Most, if not all, of us work. What’s the worst experience you have had where you work? Can be past or present.

I work freelance in an industry where only two groups are hiring. Companies looking to exploit my brain for their economic benefit, or rich shits who want one-of-a-kind masterpieces and don’t understand the process machining takes.

A lot of my job is absolute shit. NRA union busts, so there’s no defending ourselves. Contractors aren’t employees, so agreements get manipulated. It’s a very unfriendly environment, and to boot, my licencing and certifications cost a lot - with annual renewals - which job-providers use as leverage. It’s not difficult to assume there are many “worst” experiences. But there’s one specific one that I’ll shorten. It was a contract from a daddy’s-money, some 17-year-old who wanted a rifle, but not just any rifle. They wanted one nobody else had. As is common, we held a design meeting. The kid told me nothing useful, all I could get out of him is that he likes Glocks. So, I quickly draw up a Glock-shaped-rifle thingy, he okay’s it and sends me off to begin prototyping. I make a basic functional prototype, and he goes off about how it looked nothing like the picture I drew and that I have to redesign it. This is about $1200 into the project btw, a full rebuild means making new mouldings for the plastic frame/stock, which gets expensive, and it’s out of my pocket so far. Three iterations later he still hates the thing, so I asked him wtf.
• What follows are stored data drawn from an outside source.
(** [admit]: the partial after the part, and what it did. *)
Definition take_part (partial : PartialSnapshot) (chunk : PbCellGridChunk) (part : PbCellGridFrame)
    (encoded_bytes now_ms : Z) :
    result (PartialSnapshot * CellGridChunkAssembly) CellGridChunkErrorCode :=
  if negb (ch_count chunk =? pt_chunk_count partial) then Err ChunkCount
  else if negb (has_same_snapshot_metadata (pt_metadata partial) part) then Err MetadataMismatch
  else if negb (ch_index chunk =? pt_next_chunk_index partial) then Err ChunkOrder
  else if CELL_GRID_SNAPSHOT_MAX_BYTES <? pt_total_bytes partial + encoded_bytes then
    Err SnapshotSize
  else
    let? walk := add_snapshot_history_rows part (pb_scrollback_rows part) (pt_walk partial) in
    let? walk := add_snapshot_rows part (pb_viewport_rows part) walk in
    let partial :=
      mkPartialSnapshot (pt_snapshot_id partial) (pt_stream_id partial) (pt_chunk_count partial)
        (pt_next_chunk_index partial + 1) (pt_total_bytes partial + encoded_bytes) now_ms
        (pt_metadata partial) (place_rows (pt_rows partial) (pb_viewport_rows part))
        (pt_history_rows partial ++ pb_scrollback_rows part) walk in
    if pt_next_chunk_index partial <? pt_chunk_count partial then
      Ok (partial, Pending (pt_snapshot_id partial) (pt_next_chunk_index partial))
    else
      let? frame := completed_frame partial in
      Ok (partial, Complete (pt_snapshot_id partial) frame).

Section assembler.
Context `{WireSizes}.

(** The checks of one part on its own. *)
Definition checked_part (chunk : PbCellGridChunk) :
    result (PbCellGridFrame * Z) CellGridChunkErrorCode :=
  if negb (is_terminal_uuid (ch_snapshot_id chunk)) then Err InvalidSnapshotId
  else if (ch_count chunk <? 1) || (CELL_GRID_SNAPSHOT_MAX_CHUNKS <? ch_count chunk) then
    Err ChunkCount
  else if ch_count chunk <=? ch_index chunk then Err ChunkIndex
  else
    let? part := ok_or (ch_part chunk) MissingPart in
    let? _ := assert_snapshot_scalars part in
    if bool_decide (pb_viewport_rows part = []) && bool_decide (pb_scrollback_rows part = [])
    then Err MissingRow
    else
      let encoded_bytes := encoded_cell_grid_chunk_size chunk in
      if CELL_GRID_PART_MAX_BYTES <? encoded_bytes then Err ChunkSize
      else Ok (part, encoded_bytes).

(** The partial the part is taken into: the one in flight, a replacement of
    it, or a new one. *)
Definition partial_for (assembler : CellGridChunkAssembler) (chunk : PbCellGridChunk)
    (part : PbCellGridFrame) (now_ms : Z) : result PartialSnapshot CellGridChunkErrorCode :=
  let? kept :=
    match assembler with
    | None => Ok None
    | Some partial =>
        if stalled partial now_ms then Err SnapshotStalled
        else if negb (String.eqb (pt_snapshot_id partial) (ch_snapshot_id chunk)) then
          if negb (ch_index chunk =? 0) then Err ChunkOrder
          else if negb (String.eqb (pt_stream_id partial) (pb_stream_id part)) then
            Err MetadataMismatch
          else Ok None
        else Ok (Some partial)
    end in
  match kept with
  | Some partial => Ok partial
  | None =>
      if negb (ch_index chunk =? 0) then Err ChunkOrder
      else Ok (partial_new chunk part now_ms)
  end.

Definition push_checked (assembler : CellGridChunkAssembler) (chunk : PbCellGridChunk)
    (now_ms : Z) :
    result (CellGridChunkAssembler * CellGridChunkAssembly) CellGridChunkErrorCode :=
  let? checked := checked_part chunk in
  let '(part, encoded_bytes) := checked in
  let? partial := partial_for assembler chunk part now_ms in
  let? taken := take_part partial chunk part encoded_bytes now_ms in
  match taken with
  | (partial, Complete snapshot_id frame) => Ok (None, Complete snapshot_id frame)
  | (partial, assembly) => Ok (Some partial, assembly)
  end.

(** Every rejection drops the partial. *)
Definition push (assembler : CellGridChunkAssembler) (chunk : PbCellGridChunk) (now_ms : Z) :
    CellGridChunkAssembler * result CellGridChunkAssembly CellGridChunkErrorCode :=
  match push_checked assembler chunk now_ms with
  | Ok (assembler, assembly) => (assembler, Ok assembly)
  | Err error => (None, Err error)
  end.
End assembler.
Turns out, in his words “[he] doesn’t want a rifle, [he] wants a machine gun”. This was never discussed. This is technically illegal. This puts me in extreme debt and threatens my certifications. The guy still hasn’t paid me years later, as well he kept the prototypes.

  • @MagpieintheskyM
    link
    55 years ago

    Nothing spectacular for me, but I worked a 0-hour contract for 9 years. It’s not too bad if you’re still called in regularly, but it wears you down after a while. You’re never fully part of the team, you have very limited rights, you’re the first to be disposed of, you’re never entirely sure of income, etc. I decided to get a teacher’s degree after a while to have something on the backburner. When I wanted to go for an interview my boss gave me pain because, even though I wasn’t scheduled to work, I had to keep the day free for them! That was the final straw, decided to quit. We have a decent welfare system where I live, but it’s been crushed by decades of neoliberalism, so I expected nothing of it. Amazingly, they decided that I had a good reason to quit and I was still entitled to unemployment benefits based on the last weeks of salary. Nothing came of the teaching job (too many people with my degree and too little openings) so no luck there. But then I moved two years ago and now I’m at a new employer, a very small one, and this time it’s on a good and steady contract. Glad I said “fuck you” to my employer and left. I get that that’s not a luxury that every worker can afford though, so solidarity to anyone who is in the situation I was in.